Work instruction:
Taking the line that contains "destruct (node_flattener_rows quiet_host" as the first, copy exactly every line through the last line of the records, and nothing else.

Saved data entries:
* * * * * * *

(** ** Signing up

    [handle_new_user], fired [AFTER INSERT ON auth.users]: the new user gets
    a profile whose role is the [role] of the sign-up metadata,
    ['vendedor'] when there is none. The column carries
    [CHECK (role IN ('admin', 'vendedor'))] and [id] is the primary key.
    (The name and the e-mail of the profile are not kept in [Db].) *)
Definition role_of_text (s : string) : option Role :=
  if decide (s = "admin") then Some admin
  else if decide (s = "vendedor") then Some vendedor
  else None.

Definition set_profiles (ps : gmap string Role) (db : Db) : Db :=
  mkDb ps (categorias db) (fornecedores db) (produtos db) (compras db) (vendas db).

Definition handle_new_user (id : uuid) (raw_user_meta_data_role : option string) : Tx unit :=
  let role := default "vendedor" raw_user_meta_data_role in
  match role_of_text role with
  | None => raise (check_violation "profiles_role_check")
  | Some r =>
      db ← tx_get;
      exigir (bool_decide (profiles db !! id = None)) (unique_violation "profiles_pkey");;
      tx_modify (set_profiles (<[id := r]> (profiles db)))
  end.
(** C3.  On a well-formed input [fit] terminates: the fuel never runs out,
    every recursive call is one level deeper and on a strictly smaller,
    non-empty subset, and when [max_depth] is set no leaf of the returned
    tree is deeper than [max_depth]. *)
Theorem fit_terminates {A : Arithmetic}
    (self : DecisionTreeClassifier) (X : ndarray)
    (y : list Z) :
  well_formed X y ->
  (exists r, fit self X y = Some r) /\
  (forall fuel, length (rows X) < fuel ->
                build_tree_fuel fuel self X y 0 = build_tree self X y 0) /\
  (forall path side X1 y1 d1 X2 y2 d2,
      call_at self path (X, y, 0) (X1, y1, d1) ->
      child_call self side (X1, y1, d1) (X2, y2, d2) ->
      d2 = d1 + 1 /\
      0 < length (rows X2) < length (rows X1) /\
      length y2 = length (rows X2)) /\
  (forall clf node md,
      fit self X y = Some (Ok tt, clf) -> root clf = Some node ->
      max_depth self = Some md -> height node <= md).
Proof.
  intros (_ & _ & Hlen). split; [|split; [|split]].
  - destruct (build_tree_Builds self X y 0 Hlen) as (r & E & _).
    rewrite fit_build_tree, E. destruct r; eauto.
  - intros fuel Hfuel. now apply build_tree_fuel_enough.
  - intros path side X1 y1 d1 X2 y2 d2 Hcall Hchild.
    destruct (call_at_sizes _ _ _ _ Hcall X y 0 X1 y1 d1 eq_refl eq_refl Hlen)
      as (_ & Hl1 & _ & _).
    destruct (child_call_decreases _ _ _ _ _ _ _ _ Hchild Hl1)
      as (-> & Hl2 & Hs & _).
    split; [reflexivity|]. split; [lia|assumption].
  - intros clf node md Hfit Hroot Hmd.
    pose proof (fit_Builds self X y clf node Hlen Hfit Hroot) as B.
    pose proof (Builds_height self X y 0 _ B node md eq_refl Hmd). lia.
Qed.
(** C5. When no interrupt is pending and the row totals fit an [int],
    [get_osm_nodes] returns with one vertex row per node, in the order of
    the mapping: [x_] is the node's longitude, [y_] its latitude and
    [vertex_] the decimal string of its id.  The key-value rows of a node
    follow those of the nodes before it; there are as many as the node has
    tags, each with the node's id and, in the order of the tags, a key and
    its value. *)
Theorem node_flattener_rows h (nodes : Nodes) s w :
  never_interrupts h ->
  fits_int (length nodes) -> fits_int (kv_total (node_tags nodes)) ->
  exists s' w' objects keys values,
    get_osm_nodes nodes h (s, w) = (inr tt, (s', w')) /\
    df_columns (node_df s') =
      [("x_"%string, NumericColumn (Node.lon ∘ snd <$> nodes));
       ("y_"%string, NumericColumn (Node.lat ∘ snd <$> nodes));
       ("vertex_"%string, CharacterColumn (to_string ∘ fst <$> nodes))] /\
    df_nrow (node_df s') = length nodes /\
    df_columns (node_kv_df s') =
      [("object_"%string, CharacterColumn objects);
       ("key"%string, CharacterColumn keys);
       ("value"%string, CharacterColumn values)] /\
    df_nrow (node_kv_df s') = kv_total (node_tags nodes) /\
    forall pre (ni : osmid_t * Node.t) post, nodes = pre ++ ni :: post ->
      let tags := Node.key_val (snd ni) in
      let o := kv_total (node_tags pre) in
      let n := length tags in
      rows_of o n objects = replicate n (to_string (fst ni)) /\
      rows_of o n keys = fst <$> tags /\
      rows_of o n values = snd <$> tags.
Proof.
  intros Hquiet HN HK. unfold fits_int in *.
  rewrite (get_osm_nodes_run h Hquiet nodes HN HK).
  eexists _, _, _, _, _. split; [reflexivity|]. cbn [nodes_tables node_df node_kv_df].
  split; [reflexivity|]. unfold df_nrow. cbn [df_columns column_length].
  rewrite length_fmap, length_kv_objects. split; [reflexivity|].
  split; [reflexivity|]. split; [reflexivity|].
  intros pre ni post ->. cbv zeta.
  unfold node_tags. rewrite fmap_app, fmap_cons.
  apply (kv_block _ (fst ni, Node.key_val (snd ni))).
Qed.

Lemma node_flattener_rows_witness :
  (never_interrupts quiet_host /\ fits_int (length sample_nodes) /\
   fits_int (kv_total (node_tags sample_nodes))) /\
  exists s' w',
    get_osm_nodes sample_nodes quiet_host (no_node_tables, fresh_world) =
      (inr tt, (s', w')) /\
    df_columns (node_df s') =
      [("x_", NumericColumn [of_Z 1; of_Z 3]); ("y_", NumericColumn [of_Z 2; of_Z 4]);
       ("vertex_", CharacterColumn ["5"; "6"])]%string /\
    df_columns (node_kv_df s') =
      [("object_", CharacterColumn ["6"]); ("key", CharacterColumn ["amenity"]);
       ("value", CharacterColumn ["cafe"])]%string.
Proof.
  assert (fits_int (length sample_nodes)) as HN by (vm_compute; discriminate).
  assert (fits_int (kv_total (node_tags sample_nodes))) as HK
    by (vm_compute; discriminate).
  split; [auto using quiet_host_never_interrupts|].
  destruct (node_flattener_rows quiet_host sample_nodes no_node_tables fresh_world
              quiet_host_never_interrupts HN HK)
    as (s' & w' & objects & keys & values & Hrun & Hv & _ & Hkv & _).
  exists s', w'. split; [exact Hrun|]. split; [exact Hv|].
  vm_compute in Hrun. injection Hrun as <- <-. reflexivity.
Defined.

* * * * * * *

Response to the exercise:
  destruct (node_flattener_rows quiet_host sample_nodes no_node_tables fresh_world
              quiet_host_never_interrupts HN HK)
    as (s' & w' & objects & keys & values & Hrun & Hv & _ & Hkv & _).
  exists s', w'. split; [exact Hrun|]. split; [exact Hv|].
  vm_compute in Hrun. injection Hrun as <- <-. reflexivity.
Defined.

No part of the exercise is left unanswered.